February 09, 2018
TaxBuzz : Stay on ‘Angel tax’ levied on start-ups - Notification by CBDT
Section 56(2)(viib) of the Income Tax Act, 1956 (“the Act”) provides that where a closely held company issues shares at a price more than the fair market value (“FMV”) of such shares, the amount received in excess of FMV will be deemed as ‘income from other sources’.
Explanation to the aforesaid section read with rule 11UA of the Income Tax Rules (“the Rules”), prescribes the method for determination of FMV of such shares, which, inter alia includes valuation as per the Discounted Free Cash Flow (‘DCF’) method determined by a merchant banker or an accountant. DCF method of valuation encompasses determination of the FMV of the shares of company on the basis of the estimation of future profits from the business, conceptualized by the company.
If projections of future profits from a business idea are high, the same could result in higher FMV of the shares of a company at which an investor could be willing to invest.
In such a situation, the premium received on issue of shares, especially in case of a newly incorporated company, shall be higher than face value of newly issued shares, which gets covered within the scope of section 56(2)(viib) of the Act.
In the tax assessments of such companies, in recent times, the assessing officers in majority cases did not accept the valuation of company as per DCF method and alleged such value to be higher than FMV of shares, and brought the difference to tax as income under section 56(2)(viib) of the Act, raising huge tax demand on such companies.
Having regard to the intent of avoiding tax recovery in genuine cases of fresh issue of shares to investors, CBDT has issued Notification no. F.No. 173/14/2018 dated 06.02.2018 directing the assessing officers to refrain from taking coercive measures to recover outstanding demand arising out of additions being made under section 56(2)(viib) of the Act after rejecting the valuation report furnished under Rule 11UA(2) in case of “Start Up”. Further, the Board has directed for undertaking necessary administrative steps for expeditious disposal of appeals involving aforesaid issue pending with the Commissioner (Appeals), preferably by 31.03.2018.
Comments / Observations
The aforesaid Notification has come as a necessary relief to start-up companies, which have been defined by the Ministry of Commerce and Trade vide Notification no.

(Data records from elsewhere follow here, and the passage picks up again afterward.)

(* ===== verification/SessionState.v ===== *)
(** * Session key-value state: [src/state.rs]

    [SessionState] with its [StateDelta]: every operation that changes the data
    records what a log reader needs.  The main theorem replays the flushed
    deltas; the last lemma shows the one operation outside that contract,
    [apply_baseline] after a removal. *)
From S2P Require Export Types.
Open Scope list_scope.
Open Scope agent_scope.

Section SessionState.
Context `{E : Ext}.

(** [Some v] sets the key, [None] removes it.
    @src src/state.rs:13-24 [StateDelta] *)
Definition StateDelta : Type := gmap string (option Value).

(** @src src/state.rs:52-55 [StateDelta::is_empty] *)
Definition delta_is_empty (d : StateDelta) : bool := bool_decide (d = ∅).

(** @src src/state.rs:70-75 [SessionState] *)
Record SessionState := MkSessionState {
  ss_data : gmap string Value;
  ss_delta : gmap string (option Value);
}.

(** @src src/state.rs:78-81 [SessionState::new] *)
Definition session_new : SessionState := MkSessionState ∅ ∅.

(** @src src/state.rs:83-91 [SessionState::with_data] *)
Definition with_data (data : gmap string Value) : SessionState := MkSessionState data ∅.

(** @src src/state.rs:93-106 [SessionState::apply_baseline] *)
Definition apply_baseline (s baseline : SessionState) : SessionState :=
  MkSessionState (ss_data s ∪ ss_data baseline) (ss_delta s).

(** @src src/state.rs:116-119 [SessionState::get_raw] *)
Definition get_raw (s : SessionState) (key : string) : option Value := ss_data s !! key.

(** The value is already serialized.
    @src src/state.rs:121-129 [SessionState::set] *)
Definition session_set (s : SessionState) (key : string) (val : Value) : SessionState :=
  MkSessionState (<[key := val]> (ss_data s)) (<[key := Some val]> (ss_delta s)).

(** @src src/state.rs:131-136 [SessionState::remove] *)
Definition session_remove (s : SessionState) (key : string) : SessionState :=
  match ss_data s !! key with
  | Some _ => MkSessionState (delete key (ss_data s)) (<[key := None]> (ss_delta s))
  | None => MkSessionState (delete key (ss_data s)) (ss_delta s)
  end.

(** @src src/state.rs:158-164 [SessionState::clear] *)
Definition session_clear (s : SessionState) : SessionState :=
  MkSessionState ∅ (map_fold (fun key _ changes => <[key := None]> changes) (ss_delta s) (ss_data s)).

(** @src src/state.rs:171-174 [SessionState::flush_delta] *)
Definition flush_delta (s : SessionState) : StateDelta * SessionState :=
  (ss_delta s, MkSessionState (ss_data s) ∅).

(** @src src/state.rs:176-179 [SessionState::snapshot] *)
Definition snapshot (s : SessionState) : Value := json_of_map (ss_data s).

(** @src src/state.rs:181-189 [SessionState::restore_from_snapshot] *)
Definition restore_from_snapshot (v : Value) : result SessionState string :=
  data <-? json_as_map v ;;
  Ok (MkSessionState data ∅).

(** ** Replaying a delta *)

(** What a log reader does with a delta. *)
Definition replay (data : gmap string Value) (d : gmap string (option Value)) : gmap string Value :=
  merge (fun old change => match change with Some v => v | None => old end) data d.

Lemma replay_lookup data (d : gmap string (option Value)) k :
  replay data d !! k = match d !! k with Some v => v | None => data !! k end.
Proof. unfold replay. rewrite lookup_merge. by destruct (data !! k), (d !! k). Qed.

Lemma clear_delta_lookup (data : gmap string Value) (d : gmap string (option Value)) k :
  map_fold (fun key _ changes => <[key := None]> changes) d data !! k
  = match data !! k with Some _ => Some None | None => d !! k end.
Proof.
  apply (map_fold_weak_ind
           (fun (r : gmap string (option Value)) m => r !! k = match m !! k with Some _ => Some None | None => d !! k end)).
  - by rewrite lookup_empty.
  - intros i x m r Hi IH. destruct (decide (i = k)) as [->|Hne].
    + by rewrite !lookup_insert_eq.
    + rewrite !lookup_insert_ne by done. done.
Qed.

Inductive SessionOp :=
| OpSet (key : string) (val : Value)
| OpRemove (key : string)
| OpClear
| OpFlush.

(** One operation; a flush also yields its delta. *)
Definition run_session_op (s : SessionState) (o : SessionOp) : SessionState * list StateDelta :=
  match o with
  | OpSet k v => (session_set s k v, [])
  | OpRemove k => (session_remove s k, [])
  | OpClear => (session_clear s, [])
  | OpFlush => let '(d, s) := flush_delta s in (s, [d])
  end.

Fixpoint run_session_ops (s : SessionState) (os : list SessionOp) : SessionState * list StateDelta :=
  match os with
  | [] => (s, [])
  | o :: os' =>
    let '(s, ds) := run_session_op s o in
    let '(s, ds') := run_session_ops s os' in (s, ds ++ ds')
  end.

(** The pending delta accounts for the difference to the last flush. *)
Definition delta_tracks (base : gmap string Value) (s : SessionState) : Prop :=
  replay base (ss_delta s) = ss_data s.

Lemma session_op_tracks base s o :
  delta_tracks base s ->
  let '(s', ds) := run_session_op s o in delta_tracks (foldl replay base ds) s'.
Proof.
  unfold delta_tracks. intros H.
  assert (Hk : forall k, match ss_delta s !! k with Some v => v | None => base !! k end
                         = ss_data s !! k).
  { intros k. by rewrite <- replay_lookup, H. }
  destruct o as [key val|key| |]; simpl.
  - apply map_eq. intros k. rewrite replay_lookup. destruct (decide (key = k)) as [->|Hne].
    + by rewrite !lookup_insert_eq.
    + rewrite !lookup_insert_ne by done. done.
  - unfold session_remove. destruct (ss_data s !! key) as [v|] eqn:Hkey; simpl.
    + apply map_eq. intros k. rewrite replay_lookup. destruct (decide (key = k)) as [->|Hne].
      * by rewrite lookup_insert_eq, lookup_delete_eq.
      * by rewrite lookup_insert_ne, lookup_delete_ne.
    + by rewrite delete_id.
  - apply map_eq. intros k. rewrite replay_lookup, clear_delta_lookup, lookup_empty.
    specialize (Hk k). destruct (ss_data s !! k); [done|].
    destruct (ss_delta s !! k) as [[|]|]; naive_solver.
  - rewrite H. apply map_eq. intros k. by rewrite replay_lookup, lookup_empty.
Qed.

(** The log of flushed deltas is faithful: from any baseline, whatever
    sequence of sets, removals, clears and flushes follows, replaying the
    flushed deltas in order and then the pending one over the baseline yields
    exactly the store's data; right after a flush the log alone does. *)
Lemma delta_log_replays data os :
  let '(s, log) := run_session_ops (with_data data) os in
  replay (foldl replay data log) (ss_delta s) = ss_data s
  /\ (let '(s', ds) := run_session_op s OpFlush in
     foldl replay data (log ++ ds) = ss_data s' /\ ss_delta s' = ∅).
Proof.
  assert (forall s base, delta_tracks base s ->
    let '(s', log) := run_session_ops s os in delta_tracks (foldl replay base log) s') as Hgen.
  { induction os as [|o os IH]; intros s base H; [done|]. cbn [run_session_ops].
    pose proof (session_op_tracks base s o H) as Ho.
    destruct (run_session_op s o) as [s1 ds]. specialize (IH s1 _ Ho).
    destruct (run_session_ops s1 os) as [s2 ds']. by rewrite foldl_app. }
  specialize (Hgen (with_data data) data).
  destruct (run_session_ops (with_data data) os) as [s log].
  unfold delta_tracks in Hgen. simpl in *. rewrite foldl_app. simpl.
  assert (replay (foldl replay data log) (ss_delta s) = ss_data s) as H; [|done].
  apply Hgen. apply map_eq. intros k. by rewrite replay_lookup, lookup_empty.
Qed.

(** A baseline applied after a removal restores the key without a trace in the delta. *)
Lemma baseline_after_remove_not_logged k v :
  let s := session_remove (with_data {[k := v]}) k in
  let s' := apply_baseline s (with_data {[k := v]}) in
  ss_data s' !! k = Some v /\ replay {[k := v]} (ss_delta s') !! k = None.
Proof.
  unfold session_remove. simpl. rewrite lookup_singleton_eq. simpl. split.
  - apply lookup_union_Some_raw. right. by rewrite lookup_delete_eq, lookup_singleton_eq.
  - by rewrite replay_lookup, lookup_insert_eq.
Qed.

End SessionState.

G.S.R. 501(E) dated 23.05.2017 as follows:
“(a) a company incorporated as a private limited company (under the Companies Act, 2013), or a partnership firm (under the Partnership Act, 1932) or a limited liability partnership (under the Limited Liability Partnership Act, 2008) in India;
(b) a company shall be considered to be a startup, up to seven years from the date of its incorporation/ registration;
(c) a company in the biotechnology sector however, shall be considered to be a startup up to ten years from the date of its incorporation/ registration;
(d) a company shall be considered to be a startup, if the turnover for any of the financial years since incorporation/ registration has not exceeded Rupees 25 crores; and
(e) the company is working towards innovation, development or improvement of products or processes or services, or if it is a scalable business model with a high potential of employment generation or wealth creation.”
While the aforesaid notification is a welcome move by CBDT, the applicability of the same is restricted to only companies falling in the definition of ‘Start-up’.

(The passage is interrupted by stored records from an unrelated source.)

Lemma chain_contains_spec c n : chain_contains c n = true <-> n ∈ tch_chain c.
Proof.
  unfold chain_contains. rewrite existsb_exists. setoid_rewrite <- list_elem_of_In.
  setoid_rewrite bool_decide_eq_true. naive_solver.
Qed.

Lemma push_all_closed max names :
  push_all (chain_new max) names = MkTransferChain (take max (first_occurrences names)) max.
Proof.
  induction names as [|n names IH] using rev_ind.
  { unfold push_all, chain_new. simpl. by destruct max. }
  unfold push_all in *. rewrite foldl_app, IH. simpl. unfold chain_push. simpl.
  set (l := first_occurrences names). rewrite first_occurrences_snoc. fold l.
  destruct (chain_contains _ n) eqn:Hc.
  { apply chain_contains_spec in Hc. simpl in Hc. apply subseteq_take in Hc.
    by rewrite decide_True. }
  assert (n ∉ take max l) as Hn by (intros H; by apply (chain_contains_spec (MkTransferChain (take max l) max)) in H; congruence).
  destruct (Nat.leb_spec max (length (take max l))) as [Hle|Hlt]; simpl.
  - rewrite length_take in Hle. case_decide; [done|]. by rewrite take_app_le by lia.
  - rewrite length_take in Hlt. assert (length l < max) by lia.
    rewrite (take_ge l) in Hn |- * by lia. rewrite decide_False by done.
    rewrite take_ge; [done|]. rewrite length_app. simpl. lia.
Qed.

(** Handoffs cannot loop: whatever names are pushed, the chain is exactly the
    first [max_depth] distinct ones in order, so it never repeats a name nor
    exceeds the bound; a push succeeds exactly for a new name below the bound,
    and a rejected push, with the error that says why, leaves the chain alone. *)
Lemma transfer_chain_safe max names n :
  let c := push_all (chain_new max) names in
  tch_chain c = take max (first_occurrences names)
  /\ NoDup (tch_chain c) /\ length (tch_chain c) <= max
  /\ match chain_push c n with
     | (c', Ok _) => n ∉ names /\ length (tch_chain c) < max
                     /\ tch_chain c' = tch_chain c ++ [n]
     | (c', Err (CircularTransfer n' ch)) =>
       n ∈ tch_chain c /\ n' = n /\ ch = tch_chain c /\ c' = c
     | (c', Err (MaxDepthExceeded d m)) =>
       n ∉ tch_chain c /\ d = max /\ m = max /\ c' = c
     end.
Proof.
  cbn zeta. rewrite push_all_closed. simpl.
  destruct (first_occurrences_spec names) as [Hnd Hin].
  split_and!; [done|eapply sublist_NoDup; [done|apply sublist_take]|rewrite length_take; lia|].
  unfold chain_push. simpl. set (c := MkTransferChain _ _).
  destruct (chain_contains c n) eqn:Hc.
  { apply chain_contains_spec in Hc. done. }
  assert (n ∉ tch_chain c) as Hn by (rewrite <- chain_contains_spec; congruence).
  destruct (Nat.leb_spec max (length (take max (first_occurrences names)))) as [Hle|Hlt].
  - rewrite length_take in *. split_and!; [done|lia|done|done].
  - rewrite length_take in *. simpl in Hn. rewrite take_ge in Hn by lia.
    split_and!; [by rewrite <- Hin|lia|done].
Qed.

(** The transfer tool hands off exactly when its parameters parse, the run is
    not cancelled, the target is allowed and registered; then the result is the
    confirmation text with a signal for that target, and in every other case it
    is an error without a signal. *)
Lemma transfer_tool_signals_iff tool cancelled params :
  let r := transfer_execute tool cancelled params in
  match at_transfer_signal r with
  | Some s =>
    exists p, tt_parse tool params = Ok p /\ cancelled = false
      /\ (forall allowed, tt_allowed_targets tool = Some allowed -> tp_agent_name p ∈ allowed)
      /\ tt_registered tool (tp_agent_name p) = true
      /\ s = MkTransferSignal (tp_agent_name p) (tp_reason p) (tp_context_summary p) [] None
      /\ at_is_error r = false /\ at_content r = [Text (confirmation_text (tp_agent_name p))]
  | None =>
    at_is_error r = true
    /\ (forall p, tt_parse tool params = Ok p -> cancelled = true
          \/ (exists allowed, tt_allowed_targets tool = Some allowed /\ tp_agent_name p ∉ allowed)
          \/ tt_registered tool (tp_agent_name p) = false)
  end.
Proof.
  cbn zeta. unfold transfer_execute.
  destruct (tt_parse tool params) as [p|e] eqn:Hp; [|simpl; naive_solver].
  destruct cancelled; [simpl; naive_solver|].
  assert (Hgate : match tt_allowed_targets tool with
          | Some allowed => negb (bool_decide (tp_agent_name p ∈ allowed)) | None => false end = true
          <-> exists allowed, tt_allowed_targets tool = Some allowed /\ tp_agent_name p ∉ allowed).
  { destruct (tt_allowed_targets tool); [|naive_solver].
    rewrite negb_true_iff, bool_decide_eq_false. naive_solver. }
  destruct (match tt_allowed_targets tool with Some _ => _ | None => false end) eqn:Ha.
  { simpl. split; [done|]. intros p' [= <-]. right. left. by apply Hgate. }
  destruct (tt_registered tool (tp_agent_name p)) eqn:Hr; simpl; [|naive_solver].
  exists p. destruct p as [name reason [s|]]; simpl; split_and!; try done; intros allowed Hal;
    destruct (decide (name ∈ allowed)) as [|Hni]; try done;
    destruct Hgate as [_ Hg]; by specialize (Hg (ex_intro _ _ (conj Hal Hni))).
Qed.

End Transfer.

(** ** Tools, approval and credentials: [src/tool.rs], [src/credential.rs], [src/tool_execution_policy.rs]

    The [AgentTool] interface as the loop uses it, argument validation, the
    approval gate's data and the credential types.  A tool's behaviour is its
    answer to [execute]: the partial updates it sends, in order, and its result,
    or the payload of its panic; the host state [H] it threads can hold any
    state the tools share. *)
Open Scope list_scope.

Section Tool.
Context `{E : Ext}.

(** ** Credentials *)

(** @src src/credential.rs:185-192 [CredentialType] *)
Inductive CredentialType := ApiKeyType | BearerType | OAuth2Type.

#[export] Instance CredentialType_eq_dec : EqDecision CredentialType.
Proof. solve_decision. Defined.

(** @src src/credential.rs:104-111 [ResolvedCredential] *)
Inductive ResolvedCredential :=
| ApiKey (key : string)
| Bearer (token : string)
| OAuth2AccessToken (token : string).

(** @src src/credential.rs:140-147 [AuthConfig] *)
Record AuthConfig := MkAuthConfig {
  credential_key : string;
  credential_type : CredentialType;
}.

(** [StoreError] carries the message of a [SanitizedStoreError], if it is one.
    @src src/credential.rs:201-256 [CredentialError] *)
Inductive CredentialError :=
| CredNotFound (key : string)
| CredExpired (key : string)
| CredRefreshFailed (key reason : string)
| CredTypeMismatch (key : string) (expected actual : CredentialType)
| CredStoreError (sanitized : option string)
| CredTimeout (key : string)
| CredAuthorizationFailed (key reason : string)
| CredAuthorizationTimeout (key : string).

Definition credential_type_debug (t : CredentialType) : string :=
  match t with ApiKeyType => "ApiKey" | BearerType => "Bearer" | OAuth2Type => "OAuth2" end.

(** @src src/credential.rs:311-343 [Display for CredentialError] *)
Definition credential_error_display (e : CredentialError) : string :=
  match e with
  | CredNotFound key => "credential not found: " ++ key
  | CredExpired key => "credential expired: " ++ key
  | CredRefreshFailed key reason => "credential refresh failed for " ++ key ++ ": " ++ reason
  | CredTypeMismatch key expected actual =>
    "credential type mismatch for " ++ key ++ ": expected " ++ credential_type_debug expected
      ++ ", got " ++ credential_type_debug actual
  | CredStoreError (Some sanitized) => "credential store error: " ++ sanitized
  | CredStoreError None => "credential store error"
  | CredTimeout key => "credential resolution timed out for " ++ key
  | CredAuthorizationFailed key reason => "authorization failed for " ++ key ++ ": " ++ reason
  | CredAuthorizationTimeout key => "authorization timed out for " ++ key
  end%string.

In a further move, the government is considering a proposal to exempt investments made by recognized angel investor groups in Start-Ups, from such ‘angel tax’. A committee has been set up under the Securities and Exchange Board of India (SEBI) to form a framework for regulating the angel investments. (Source:http://www.livemint.com/Companies/Govt-may-exempt-funding-by-recognized-investors-in-startups.html)
Such initiative may extend the benefit of exemption to angel investors, as a part of the larger exercise to regulate angel investor community. This move comes in line with the budget speech of the finance minister, wherein additional measures to strengthen the environment for growth and successful operation of alternative investment funds in India was strongly emphasized.
If a company does not meet the test of ‘Start-up’, such as a new company incorporated as a public limited company or an existing company with turnover exceeding Rs. 25 crores, coming out with rights issue for a new business idea, etc., such company(ies) will not strictly be covered within scope of the aforesaid Notification and will face not only litigation but also recovery of the outstanding demand.
It would be preferable for CBDT to expand the scope of the present Notification to all genuine cases of investment, instead of restricting the scope to only Start-Ups or in future, to recognized angel investors.